### [INSTRUCTIONS FOR THE TASK]
In the data below, find the line containing "(** A multiselect", then set down that line and every later line up to and including the line containing "Definition ns_per_day : Z := 86400000000000.", exactly.

Saved data entries

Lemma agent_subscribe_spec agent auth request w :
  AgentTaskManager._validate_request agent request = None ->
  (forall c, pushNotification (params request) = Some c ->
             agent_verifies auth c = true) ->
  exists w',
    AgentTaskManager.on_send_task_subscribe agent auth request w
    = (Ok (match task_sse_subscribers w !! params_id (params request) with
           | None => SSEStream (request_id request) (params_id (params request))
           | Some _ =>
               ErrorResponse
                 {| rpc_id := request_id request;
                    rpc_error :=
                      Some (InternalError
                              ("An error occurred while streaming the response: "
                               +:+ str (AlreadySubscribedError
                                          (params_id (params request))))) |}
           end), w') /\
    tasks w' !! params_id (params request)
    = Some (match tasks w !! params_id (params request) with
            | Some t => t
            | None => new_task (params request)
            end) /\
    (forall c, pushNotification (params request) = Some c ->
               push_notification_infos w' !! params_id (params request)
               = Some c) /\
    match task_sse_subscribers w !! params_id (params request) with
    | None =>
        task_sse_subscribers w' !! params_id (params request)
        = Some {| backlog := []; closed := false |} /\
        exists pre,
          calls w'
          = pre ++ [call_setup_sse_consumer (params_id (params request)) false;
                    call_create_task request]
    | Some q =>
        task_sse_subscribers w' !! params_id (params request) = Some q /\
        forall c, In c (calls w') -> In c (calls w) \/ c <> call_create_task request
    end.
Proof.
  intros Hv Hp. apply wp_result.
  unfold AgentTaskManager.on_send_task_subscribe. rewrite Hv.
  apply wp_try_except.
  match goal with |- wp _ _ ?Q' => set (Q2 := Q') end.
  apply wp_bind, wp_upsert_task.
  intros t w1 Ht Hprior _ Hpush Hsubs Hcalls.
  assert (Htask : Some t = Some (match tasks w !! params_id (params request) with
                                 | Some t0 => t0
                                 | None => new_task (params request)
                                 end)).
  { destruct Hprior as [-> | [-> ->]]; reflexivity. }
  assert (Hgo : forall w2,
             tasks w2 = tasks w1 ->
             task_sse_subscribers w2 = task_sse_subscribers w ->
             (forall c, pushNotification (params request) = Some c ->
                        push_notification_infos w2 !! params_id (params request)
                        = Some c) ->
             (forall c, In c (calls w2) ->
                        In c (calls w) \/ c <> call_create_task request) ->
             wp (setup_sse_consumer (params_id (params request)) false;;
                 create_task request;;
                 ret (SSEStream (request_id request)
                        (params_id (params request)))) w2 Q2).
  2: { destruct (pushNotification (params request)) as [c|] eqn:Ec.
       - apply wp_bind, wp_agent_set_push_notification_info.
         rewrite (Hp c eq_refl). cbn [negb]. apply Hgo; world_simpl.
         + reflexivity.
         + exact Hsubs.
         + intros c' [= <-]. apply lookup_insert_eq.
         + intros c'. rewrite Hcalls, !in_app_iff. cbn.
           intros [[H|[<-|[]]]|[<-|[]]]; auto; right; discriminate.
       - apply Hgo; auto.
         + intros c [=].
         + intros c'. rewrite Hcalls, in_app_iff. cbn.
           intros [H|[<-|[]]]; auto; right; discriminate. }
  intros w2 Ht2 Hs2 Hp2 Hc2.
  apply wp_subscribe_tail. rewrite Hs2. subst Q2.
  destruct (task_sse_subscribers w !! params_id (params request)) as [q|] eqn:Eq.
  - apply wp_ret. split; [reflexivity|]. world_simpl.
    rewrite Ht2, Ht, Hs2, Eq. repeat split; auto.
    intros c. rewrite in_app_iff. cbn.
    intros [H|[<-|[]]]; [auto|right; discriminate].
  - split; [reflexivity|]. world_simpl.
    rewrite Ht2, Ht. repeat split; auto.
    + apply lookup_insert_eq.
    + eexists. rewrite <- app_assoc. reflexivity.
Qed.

* * *

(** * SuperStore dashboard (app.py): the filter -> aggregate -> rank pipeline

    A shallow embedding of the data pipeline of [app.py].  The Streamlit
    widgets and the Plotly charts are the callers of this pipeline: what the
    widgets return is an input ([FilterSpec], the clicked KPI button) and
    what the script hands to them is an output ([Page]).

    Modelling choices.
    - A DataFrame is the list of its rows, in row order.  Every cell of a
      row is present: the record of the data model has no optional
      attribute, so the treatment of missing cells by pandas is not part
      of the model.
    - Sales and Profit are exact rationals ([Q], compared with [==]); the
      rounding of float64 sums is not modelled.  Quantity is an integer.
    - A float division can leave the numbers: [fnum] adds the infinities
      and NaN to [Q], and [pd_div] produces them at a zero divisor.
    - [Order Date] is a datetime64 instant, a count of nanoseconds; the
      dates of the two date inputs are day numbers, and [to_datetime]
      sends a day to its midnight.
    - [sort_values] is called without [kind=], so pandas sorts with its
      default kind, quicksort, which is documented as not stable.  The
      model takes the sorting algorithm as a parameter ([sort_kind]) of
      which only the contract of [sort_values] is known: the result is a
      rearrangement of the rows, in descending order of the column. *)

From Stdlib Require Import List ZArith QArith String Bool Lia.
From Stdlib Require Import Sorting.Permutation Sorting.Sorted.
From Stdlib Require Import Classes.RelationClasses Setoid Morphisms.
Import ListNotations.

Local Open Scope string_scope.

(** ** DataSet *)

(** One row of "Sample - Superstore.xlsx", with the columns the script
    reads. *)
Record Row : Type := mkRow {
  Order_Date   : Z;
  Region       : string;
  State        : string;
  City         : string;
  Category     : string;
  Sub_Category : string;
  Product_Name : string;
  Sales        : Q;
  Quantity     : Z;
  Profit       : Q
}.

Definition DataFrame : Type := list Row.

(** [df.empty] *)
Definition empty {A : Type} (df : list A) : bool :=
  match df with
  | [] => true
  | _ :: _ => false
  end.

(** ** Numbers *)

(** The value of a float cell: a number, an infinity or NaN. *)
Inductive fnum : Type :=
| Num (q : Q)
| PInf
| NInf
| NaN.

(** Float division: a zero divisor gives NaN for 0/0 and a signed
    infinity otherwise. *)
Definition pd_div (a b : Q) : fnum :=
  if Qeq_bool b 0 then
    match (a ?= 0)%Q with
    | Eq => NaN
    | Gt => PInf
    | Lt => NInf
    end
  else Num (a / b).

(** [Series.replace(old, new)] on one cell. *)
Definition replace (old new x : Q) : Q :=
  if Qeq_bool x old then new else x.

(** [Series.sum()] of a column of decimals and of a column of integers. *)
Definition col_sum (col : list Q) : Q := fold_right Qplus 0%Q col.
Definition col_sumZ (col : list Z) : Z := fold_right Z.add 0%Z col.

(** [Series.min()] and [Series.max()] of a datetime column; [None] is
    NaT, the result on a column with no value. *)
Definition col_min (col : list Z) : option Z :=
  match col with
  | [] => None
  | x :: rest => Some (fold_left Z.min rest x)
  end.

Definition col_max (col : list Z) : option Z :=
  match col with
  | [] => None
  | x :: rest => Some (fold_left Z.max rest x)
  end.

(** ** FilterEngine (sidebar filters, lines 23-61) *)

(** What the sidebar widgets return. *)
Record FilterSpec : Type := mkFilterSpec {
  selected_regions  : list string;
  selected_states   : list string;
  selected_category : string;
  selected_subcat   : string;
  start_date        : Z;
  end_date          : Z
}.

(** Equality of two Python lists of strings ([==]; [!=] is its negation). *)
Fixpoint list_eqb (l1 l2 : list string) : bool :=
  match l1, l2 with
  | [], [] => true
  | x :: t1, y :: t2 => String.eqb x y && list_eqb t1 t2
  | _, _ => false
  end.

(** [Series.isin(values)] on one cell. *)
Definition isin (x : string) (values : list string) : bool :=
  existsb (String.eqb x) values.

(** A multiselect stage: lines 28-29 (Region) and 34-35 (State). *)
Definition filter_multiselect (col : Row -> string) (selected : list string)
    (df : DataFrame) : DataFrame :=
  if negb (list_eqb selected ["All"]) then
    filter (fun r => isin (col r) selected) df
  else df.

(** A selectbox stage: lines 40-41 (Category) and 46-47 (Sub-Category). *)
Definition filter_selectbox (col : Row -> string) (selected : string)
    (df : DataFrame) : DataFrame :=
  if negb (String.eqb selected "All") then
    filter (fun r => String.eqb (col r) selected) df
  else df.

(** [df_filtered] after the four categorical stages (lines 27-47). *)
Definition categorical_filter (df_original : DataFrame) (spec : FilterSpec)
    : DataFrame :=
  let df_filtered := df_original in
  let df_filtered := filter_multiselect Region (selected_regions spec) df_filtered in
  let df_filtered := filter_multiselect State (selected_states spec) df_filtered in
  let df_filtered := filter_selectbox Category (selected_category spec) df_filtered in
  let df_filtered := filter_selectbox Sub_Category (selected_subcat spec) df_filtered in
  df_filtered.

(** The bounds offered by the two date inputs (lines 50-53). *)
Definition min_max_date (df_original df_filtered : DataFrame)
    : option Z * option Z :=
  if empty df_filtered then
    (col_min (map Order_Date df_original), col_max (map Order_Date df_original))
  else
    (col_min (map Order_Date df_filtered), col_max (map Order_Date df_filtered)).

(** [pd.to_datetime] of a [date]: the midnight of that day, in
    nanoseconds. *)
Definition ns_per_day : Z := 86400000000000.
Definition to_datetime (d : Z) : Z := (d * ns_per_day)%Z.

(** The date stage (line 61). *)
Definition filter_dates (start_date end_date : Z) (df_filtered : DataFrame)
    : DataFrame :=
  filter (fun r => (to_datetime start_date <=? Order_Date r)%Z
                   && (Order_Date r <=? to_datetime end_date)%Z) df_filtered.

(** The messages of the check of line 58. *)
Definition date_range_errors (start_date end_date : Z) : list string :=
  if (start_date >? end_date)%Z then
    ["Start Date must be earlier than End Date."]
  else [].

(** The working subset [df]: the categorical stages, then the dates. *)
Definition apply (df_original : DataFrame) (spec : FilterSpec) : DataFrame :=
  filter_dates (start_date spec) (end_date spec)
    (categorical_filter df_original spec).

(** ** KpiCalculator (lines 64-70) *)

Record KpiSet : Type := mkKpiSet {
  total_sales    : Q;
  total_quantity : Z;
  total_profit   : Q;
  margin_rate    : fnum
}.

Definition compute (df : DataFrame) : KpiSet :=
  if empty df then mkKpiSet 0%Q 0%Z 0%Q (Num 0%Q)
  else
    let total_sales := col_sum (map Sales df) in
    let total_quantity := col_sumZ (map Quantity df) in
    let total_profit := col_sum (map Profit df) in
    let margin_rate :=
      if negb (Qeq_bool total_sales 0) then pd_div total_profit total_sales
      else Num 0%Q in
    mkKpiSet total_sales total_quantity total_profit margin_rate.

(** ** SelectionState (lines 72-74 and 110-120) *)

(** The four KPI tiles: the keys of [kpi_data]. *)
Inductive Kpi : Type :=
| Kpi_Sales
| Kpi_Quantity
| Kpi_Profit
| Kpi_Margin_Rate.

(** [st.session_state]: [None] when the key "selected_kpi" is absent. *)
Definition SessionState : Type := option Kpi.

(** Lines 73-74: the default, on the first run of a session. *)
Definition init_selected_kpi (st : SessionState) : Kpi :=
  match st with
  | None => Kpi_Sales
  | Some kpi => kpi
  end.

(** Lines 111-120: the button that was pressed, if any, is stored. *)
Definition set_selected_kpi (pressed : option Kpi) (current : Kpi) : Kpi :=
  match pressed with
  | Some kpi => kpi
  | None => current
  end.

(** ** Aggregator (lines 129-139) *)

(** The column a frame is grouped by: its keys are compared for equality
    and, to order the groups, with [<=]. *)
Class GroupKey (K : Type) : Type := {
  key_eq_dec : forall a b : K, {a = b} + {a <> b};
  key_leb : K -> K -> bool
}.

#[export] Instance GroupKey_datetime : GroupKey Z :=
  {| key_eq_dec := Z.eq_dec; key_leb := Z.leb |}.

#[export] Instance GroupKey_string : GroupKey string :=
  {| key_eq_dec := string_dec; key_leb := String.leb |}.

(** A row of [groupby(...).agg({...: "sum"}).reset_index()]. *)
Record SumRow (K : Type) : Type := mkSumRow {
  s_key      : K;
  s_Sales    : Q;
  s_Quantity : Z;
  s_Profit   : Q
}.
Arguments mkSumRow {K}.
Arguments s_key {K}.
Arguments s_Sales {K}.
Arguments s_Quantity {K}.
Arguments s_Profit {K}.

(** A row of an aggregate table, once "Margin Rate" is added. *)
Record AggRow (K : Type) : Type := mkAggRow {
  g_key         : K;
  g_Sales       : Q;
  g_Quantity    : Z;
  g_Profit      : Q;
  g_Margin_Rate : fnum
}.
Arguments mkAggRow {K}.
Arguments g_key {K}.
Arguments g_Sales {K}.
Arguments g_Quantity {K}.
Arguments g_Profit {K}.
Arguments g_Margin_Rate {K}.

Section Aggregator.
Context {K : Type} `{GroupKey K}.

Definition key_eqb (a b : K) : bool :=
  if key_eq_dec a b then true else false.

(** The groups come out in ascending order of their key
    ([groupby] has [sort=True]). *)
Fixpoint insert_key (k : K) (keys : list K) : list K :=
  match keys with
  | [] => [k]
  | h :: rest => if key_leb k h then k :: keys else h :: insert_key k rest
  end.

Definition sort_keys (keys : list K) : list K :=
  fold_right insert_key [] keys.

...

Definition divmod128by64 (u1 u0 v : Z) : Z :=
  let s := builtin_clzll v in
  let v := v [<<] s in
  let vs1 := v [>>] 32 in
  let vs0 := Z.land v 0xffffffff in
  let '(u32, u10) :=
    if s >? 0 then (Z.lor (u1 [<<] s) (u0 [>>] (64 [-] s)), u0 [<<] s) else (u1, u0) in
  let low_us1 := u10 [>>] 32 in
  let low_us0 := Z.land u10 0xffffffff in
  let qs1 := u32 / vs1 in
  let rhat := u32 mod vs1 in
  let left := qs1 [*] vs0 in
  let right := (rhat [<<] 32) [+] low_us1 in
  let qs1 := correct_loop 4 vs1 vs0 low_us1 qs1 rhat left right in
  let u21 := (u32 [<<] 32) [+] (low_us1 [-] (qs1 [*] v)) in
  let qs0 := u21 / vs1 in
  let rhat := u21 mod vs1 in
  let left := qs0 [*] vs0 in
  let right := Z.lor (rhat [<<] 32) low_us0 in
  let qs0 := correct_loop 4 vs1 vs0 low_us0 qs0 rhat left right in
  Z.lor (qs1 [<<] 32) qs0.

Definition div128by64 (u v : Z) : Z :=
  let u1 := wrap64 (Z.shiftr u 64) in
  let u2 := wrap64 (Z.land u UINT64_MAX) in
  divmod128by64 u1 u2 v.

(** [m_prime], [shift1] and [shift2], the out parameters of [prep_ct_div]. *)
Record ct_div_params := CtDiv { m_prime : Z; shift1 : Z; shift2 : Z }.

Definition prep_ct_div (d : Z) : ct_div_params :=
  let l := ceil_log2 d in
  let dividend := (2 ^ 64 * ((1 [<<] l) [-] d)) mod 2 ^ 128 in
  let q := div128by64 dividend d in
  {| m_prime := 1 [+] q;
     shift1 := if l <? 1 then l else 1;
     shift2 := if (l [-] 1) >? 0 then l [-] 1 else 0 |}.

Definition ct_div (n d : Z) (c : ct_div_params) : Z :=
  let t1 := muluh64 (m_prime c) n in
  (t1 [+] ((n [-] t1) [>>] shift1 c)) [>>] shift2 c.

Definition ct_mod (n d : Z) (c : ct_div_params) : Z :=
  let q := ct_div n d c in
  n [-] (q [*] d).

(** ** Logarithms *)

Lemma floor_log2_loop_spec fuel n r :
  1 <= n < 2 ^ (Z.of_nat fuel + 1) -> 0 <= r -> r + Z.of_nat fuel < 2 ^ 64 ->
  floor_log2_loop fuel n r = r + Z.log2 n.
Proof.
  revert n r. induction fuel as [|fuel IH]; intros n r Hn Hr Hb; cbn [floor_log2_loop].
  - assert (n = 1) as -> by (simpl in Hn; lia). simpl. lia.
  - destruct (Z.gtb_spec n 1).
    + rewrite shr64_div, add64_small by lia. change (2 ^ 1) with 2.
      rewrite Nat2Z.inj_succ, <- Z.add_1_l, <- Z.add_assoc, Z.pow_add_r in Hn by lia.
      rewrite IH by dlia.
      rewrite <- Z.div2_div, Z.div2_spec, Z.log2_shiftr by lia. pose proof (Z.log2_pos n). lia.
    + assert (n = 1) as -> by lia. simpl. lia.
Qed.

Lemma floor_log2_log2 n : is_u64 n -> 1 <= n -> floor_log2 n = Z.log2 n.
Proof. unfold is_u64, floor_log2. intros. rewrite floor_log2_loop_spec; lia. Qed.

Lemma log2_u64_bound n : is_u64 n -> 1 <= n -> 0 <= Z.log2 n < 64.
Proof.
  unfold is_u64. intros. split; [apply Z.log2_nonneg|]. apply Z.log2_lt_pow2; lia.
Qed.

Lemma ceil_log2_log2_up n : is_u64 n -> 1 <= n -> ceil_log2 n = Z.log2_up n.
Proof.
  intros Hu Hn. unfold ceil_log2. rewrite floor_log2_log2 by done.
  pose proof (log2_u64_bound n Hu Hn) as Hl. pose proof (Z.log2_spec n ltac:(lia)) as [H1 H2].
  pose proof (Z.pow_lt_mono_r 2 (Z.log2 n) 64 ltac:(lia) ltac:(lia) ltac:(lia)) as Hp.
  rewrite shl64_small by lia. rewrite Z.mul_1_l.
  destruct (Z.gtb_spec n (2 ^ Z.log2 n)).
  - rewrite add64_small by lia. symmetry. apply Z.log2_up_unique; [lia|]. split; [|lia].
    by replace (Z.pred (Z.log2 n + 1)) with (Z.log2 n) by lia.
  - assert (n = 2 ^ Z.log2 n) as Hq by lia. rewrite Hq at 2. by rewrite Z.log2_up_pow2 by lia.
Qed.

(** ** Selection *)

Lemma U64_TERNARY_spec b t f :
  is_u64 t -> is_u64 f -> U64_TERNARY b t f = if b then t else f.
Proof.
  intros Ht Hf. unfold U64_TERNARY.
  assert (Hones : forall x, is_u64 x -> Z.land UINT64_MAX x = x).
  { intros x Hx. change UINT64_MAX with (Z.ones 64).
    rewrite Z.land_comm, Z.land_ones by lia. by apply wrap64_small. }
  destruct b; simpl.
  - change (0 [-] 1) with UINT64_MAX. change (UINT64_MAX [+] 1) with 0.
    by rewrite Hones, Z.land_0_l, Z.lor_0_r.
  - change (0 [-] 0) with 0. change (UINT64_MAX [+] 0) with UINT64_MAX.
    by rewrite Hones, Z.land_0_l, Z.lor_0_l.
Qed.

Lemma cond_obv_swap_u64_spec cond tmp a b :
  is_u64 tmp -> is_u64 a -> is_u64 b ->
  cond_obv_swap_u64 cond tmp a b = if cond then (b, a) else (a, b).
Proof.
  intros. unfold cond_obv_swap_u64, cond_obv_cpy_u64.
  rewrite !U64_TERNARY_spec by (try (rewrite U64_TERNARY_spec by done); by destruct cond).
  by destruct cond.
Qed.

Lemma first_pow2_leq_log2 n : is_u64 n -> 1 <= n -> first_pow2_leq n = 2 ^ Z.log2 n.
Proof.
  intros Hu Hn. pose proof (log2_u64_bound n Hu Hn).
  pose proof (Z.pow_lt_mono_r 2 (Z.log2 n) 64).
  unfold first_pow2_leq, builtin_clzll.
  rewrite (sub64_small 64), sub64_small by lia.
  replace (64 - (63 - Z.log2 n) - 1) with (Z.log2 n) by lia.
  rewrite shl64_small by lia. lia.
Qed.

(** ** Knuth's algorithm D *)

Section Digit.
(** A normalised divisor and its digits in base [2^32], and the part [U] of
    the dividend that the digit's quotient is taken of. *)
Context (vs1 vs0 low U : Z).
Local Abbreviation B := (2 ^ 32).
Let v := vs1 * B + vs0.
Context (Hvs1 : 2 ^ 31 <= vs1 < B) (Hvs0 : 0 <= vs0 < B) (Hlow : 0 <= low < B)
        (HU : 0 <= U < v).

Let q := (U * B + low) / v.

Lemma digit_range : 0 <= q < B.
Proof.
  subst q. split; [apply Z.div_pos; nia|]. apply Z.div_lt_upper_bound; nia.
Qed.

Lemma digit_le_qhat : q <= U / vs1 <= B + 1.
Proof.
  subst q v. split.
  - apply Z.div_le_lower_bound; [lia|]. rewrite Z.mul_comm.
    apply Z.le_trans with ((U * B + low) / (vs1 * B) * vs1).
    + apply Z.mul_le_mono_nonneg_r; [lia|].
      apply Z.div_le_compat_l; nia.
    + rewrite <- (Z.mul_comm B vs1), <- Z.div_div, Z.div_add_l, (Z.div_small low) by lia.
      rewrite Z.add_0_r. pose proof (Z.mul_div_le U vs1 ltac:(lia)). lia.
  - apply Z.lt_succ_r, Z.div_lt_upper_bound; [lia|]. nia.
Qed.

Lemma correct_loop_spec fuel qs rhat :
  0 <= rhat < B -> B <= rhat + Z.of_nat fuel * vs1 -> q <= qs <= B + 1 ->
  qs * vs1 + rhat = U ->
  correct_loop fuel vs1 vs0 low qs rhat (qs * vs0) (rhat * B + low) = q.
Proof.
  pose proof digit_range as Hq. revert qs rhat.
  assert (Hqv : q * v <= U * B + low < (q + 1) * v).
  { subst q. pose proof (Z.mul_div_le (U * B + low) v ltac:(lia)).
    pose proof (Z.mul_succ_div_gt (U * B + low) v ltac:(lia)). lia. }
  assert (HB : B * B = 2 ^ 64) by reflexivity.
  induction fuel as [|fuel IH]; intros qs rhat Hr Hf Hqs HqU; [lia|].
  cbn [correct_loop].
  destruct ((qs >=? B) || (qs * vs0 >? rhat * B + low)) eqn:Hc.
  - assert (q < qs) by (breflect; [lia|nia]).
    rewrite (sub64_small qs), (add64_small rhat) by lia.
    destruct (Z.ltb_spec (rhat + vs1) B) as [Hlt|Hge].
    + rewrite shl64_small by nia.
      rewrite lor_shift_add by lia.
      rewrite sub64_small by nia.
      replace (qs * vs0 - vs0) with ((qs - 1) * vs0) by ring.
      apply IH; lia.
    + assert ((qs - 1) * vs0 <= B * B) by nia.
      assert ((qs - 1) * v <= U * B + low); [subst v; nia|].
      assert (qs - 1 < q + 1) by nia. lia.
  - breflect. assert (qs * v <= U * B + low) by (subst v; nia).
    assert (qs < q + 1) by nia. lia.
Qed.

### [ANSWER BOX]
(** A multiselect stage: lines 28-29 (Region) and 34-35 (State). *)
Definition filter_multiselect (col : Row -> string) (selected : list string)
    (df : DataFrame) : DataFrame :=
  if negb (list_eqb selected ["All"]) then
    filter (fun r => isin (col r) selected) df
  else df.

(** A selectbox stage: lines 40-41 (Category) and 46-47 (Sub-Category). *)
Definition filter_selectbox (col : Row -> string) (selected : string)
    (df : DataFrame) : DataFrame :=
  if negb (String.eqb selected "All") then
    filter (fun r => String.eqb (col r) selected) df
  else df.

(** [df_filtered] after the four categorical stages (lines 27-47). *)
Definition categorical_filter (df_original : DataFrame) (spec : FilterSpec)
    : DataFrame :=
  let df_filtered := df_original in
  let df_filtered := filter_multiselect Region (selected_regions spec) df_filtered in
  let df_filtered := filter_multiselect State (selected_states spec) df_filtered in
  let df_filtered := filter_selectbox Category (selected_category spec) df_filtered in
  let df_filtered := filter_selectbox Sub_Category (selected_subcat spec) df_filtered in
  df_filtered.

(** The bounds offered by the two date inputs (lines 50-53). *)
Definition min_max_date (df_original df_filtered : DataFrame)
    : option Z * option Z :=
  if empty df_filtered then
    (col_min (map Order_Date df_original), col_max (map Order_Date df_original))
  else
    (col_min (map Order_Date df_filtered), col_max (map Order_Date df_filtered)).

(** [pd.to_datetime] of a [date]: the midnight of that day, in
    nanoseconds. *)
Definition ns_per_day : Z := 86400000000000.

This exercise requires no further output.